Compare the runtimes across all 4 implementations, including TreeSetAutocomplete. Are certain algorithms faster than others? Are there any disagreements between the runtimes you hypothesized in asymptotic analysis and the runtimes you observed in your experimental graphs? Describe how differences between the theoretical assumptions made for asymptotic analysis and the actual settings in RuntimeExperiments might explain those disagreements. For allMatches, describe how the default prefix affects the experimental analysis.

To enable RuntimeExperiments, go to test > autocomplete > AutocompleteTests.java, scroll down to the RuntimeExperiments class around line 96, and comment out the @Disabled tag above the class header.

Run the provided RuntimeExperiments in AutocompleteTests to compare the real-world runtime of each implementation. For each implementation, RuntimeExperiments constructs an empty instance and records the number of seconds to add N terms to the dataset and then compute all matches for the prefix (such as Sea).

The first column denotes N, the total number of terms.
The second column denotes the average runtime for addAll in seconds.
The third column denotes the average runtime for allMatches in seconds.

Copy-paste the text into plotting software such as Desmos. Plot the runtimes of all 4 implementations on addAll and allMatches.

Above and beyond

Optionally, apply what you’ve learned by working on these project ideas.

Wordscapes

Wordscapes is an app that has multiple levels where you try to fill out a crossword puzzle using only the letters provided. Although a set of words can create several valid words, only a select few are considered to fill out the puzzle (perfect place to use isTerm). You can choose an implementation that you feel is most appropriate for the game and also create your own list of words to use for the crosswords you create.

Count of range sum

LeetCode 327. Count of Range Sum

Given an integer array nums and two integers lower and upper, return the number of range sums that lie in [lower, upper] inclusive. Range sum S(i, j) is defined as the sum of the elements in nums between indices i and j inclusive, where i <= j.
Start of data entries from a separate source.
Lemma delete_refines o peer_id force response fs fs' out r m :
  command_ok (o, DeleteIdentity peer_id force response) -> holds fs m ->
  keystore_delete o peer_id force response fs = (fs', out, r) -> r = Ok tt \/ fs' = fs ->
  exists m', directory_step m (DeleteIdentity peer_id force response) out r m' /\ holds fs' m'.
Proof.
  intros (Ho & _ & _) Hm Hrun Hclean. cbn in Ho.
  destruct (with_manager_holds o fs m Ho Hm) as (s & Hs & <- & <- & Hd).
  unfold keystore_delete, with_manager in Hrun. rewrite Hs in Hrun. cbn [directory_step].
  destruct (peer_Decode peer_id) as [p|e|]; [|exists (st_keys s); by injection Hrun as <- <- <-..].
  replace (negb force && negb (confirmed response)) with (negb (force || confirmed response)) in Hrun
    by (by destruct force, (confirmed response)).
  destruct (force || confirmed response) eqn:Hyes; cbn [negb] in Hrun.
  2:{ exists (st_keys s). injection Hrun as <- <- <-. split; [|done].
      apply orb_false_iff in Hyes as [-> _]. done. }
  unfold Manager_Delete, io_wrap in Hrun.
  destruct (Delete p s) as [s' [[]|e|]] eqn:Edel; injection Hrun as <- <- <-.
  - destruct (Delete_on_disk _ _ _ Hd Edel) as (Hk & _ & Hd'). exists (delete p (st_keys s)). split.
    + left. split; [done|]. split; [|by destruct force]. unfold Delete in Edel. by destruct (st_keys s !! p).
    + split; [by rewrite <- Hk|]. intros q t b c. cbn.
      intros [_ Hq]%lookup_delete_Some [_ Ht]%lookup_delete_Some. by apply (proj2 Hm).
  - destruct Hclean as [|Hfs]; [done|]. exists (st_keys s). rewrite Hfs. split; [by right|done].
  - destruct Hclean as [|Hfs]; [done|]. exists (st_keys s). rewrite Hfs. split; [by right|done].
Qed.

Lemma keystore_refines o c fs fs' out r m :
  command_ok (o, c) -> holds fs m -> keystore o c fs = (fs', out, r) -> r = Ok tt \/ fs' = fs ->
  exists m', directory_step m c out r m' /\ holds fs' m'.
Proof.
  destruct c; cbn [keystore];
    eauto using generate_refines, list_refines, get_refines, delete_refines.
Qed.

(** C25: The keystore commands refine a directory of accounts: a session of
    commands, each a new process that opens the directory again, prints and
    returns exactly what the same commands do to a map from peers to accounts,
    and ends with a directory that holds that map.  Generating under a name
    that is taken changes nothing and prints the old account, without [--save]
    nothing is stored, listing prints every account once, getting prints the
    account with that peer, and deleting removes that account and only if it is
    forced or confirmed with y or Y: it asks unless it is forced, and says that
    the account is deleted exactly when it is.  The session is [clean]: a
    command that fails leaves the files as they were, which is not so of a
    write that stops in the middle. *)
Theorem keystore_refines_directory cs fs m :
  Forall command_ok cs -> holds fs m -> clean fs cs ->
  exists m', directory_run m cs (sessions fs cs).2 m' /\ holds (sessions fs cs).1 m'.
Proof.
  intros Hcs. revert fs m. induction Hcs as [|[o c] cs Hc _ IH]; intros fs m Hm Hclean.
  { by exists m. }
  cbn in *. destruct (keystore o c fs) as [[fs1 out] r] eqn:E. destruct Hclean as [Hone Hclean].
  destruct (keystore_refines _ _ _ _ _ _ _ Hc Hm E Hone) as (m1 & Hs & Hm1).
  destruct (IH fs1 m1 Hm1 Hclean) as (m' & Hr & Hm').
  destruct (sessions fs1 cs) as [fs2 outs]. exists m'. split; [by exists m1|done].
Qed.
End Keystore.

(** * An example *)
Import MemoryFS Sha256.
Definition toy_orders : Orders (K := Pair bytes bytes bytes bytes) := {| or_signers := id; or_accounts m := (map_to_list m).*1 |}.
Definition alice_peer : bytes := hex_encode (Sum256 (repeat (byte_of_Z 1) 64)).
Definition session_example : list (Orders (K := Pair bytes bytes bytes bytes) * keystore_command) :=
  (fun c => (toy_orders, c)) <$>
    [ListIdentities; Generate (toy_fresh 1) "alice" "first" true; Generate (toy_fresh 2) "alice" "second" true;
     Generate (toy_fresh 2) "bob" EmptyString false; GetIdentity alice_peer;
     DeleteIdentity alice_peer false (str "n"); DeleteIdentity alice_peer true []; GetIdentity alice_peer].
Definition session_results : list (list output * res unit) := (sessions (FS := gmap bytes bytes) Ok ∅ session_example).2.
In order to build a solution for this LeetCode problem, it is essential to understand a data structure called a Segment Tree: a tree data structure for efficiently querying of values within intervals aka segments. Watch the video below in order to get a comprehensive understanding and overview of the segment tree data structure. The video covers everything you will need in order to come up with a Segment Tree approach solution for the LeetCode problem discussed above.

Trie implementation

During class, we compared the ternary search tree data structure to the trie data structure. Like a TST, a trie can also be used to implement the Autocomplete interface! Using this example TrieST class, identify and adapt relevant portions of the code to implement the Autocomplete interface. Most of the code in the TrieST class is not needed for implementing Autocomplete. Use the Trie Visualization to see what you expect your tree to look like!

Algorithmic fairness

In your project, you may have wondered how search engines display their results, and which sources they chose to display first. In this talk, Chirag Shah expands on these ideas, explores how ranking of search results impact users, and presents some algorithms and statistical methods that can be used to increase fairness and diversity in search result rankings.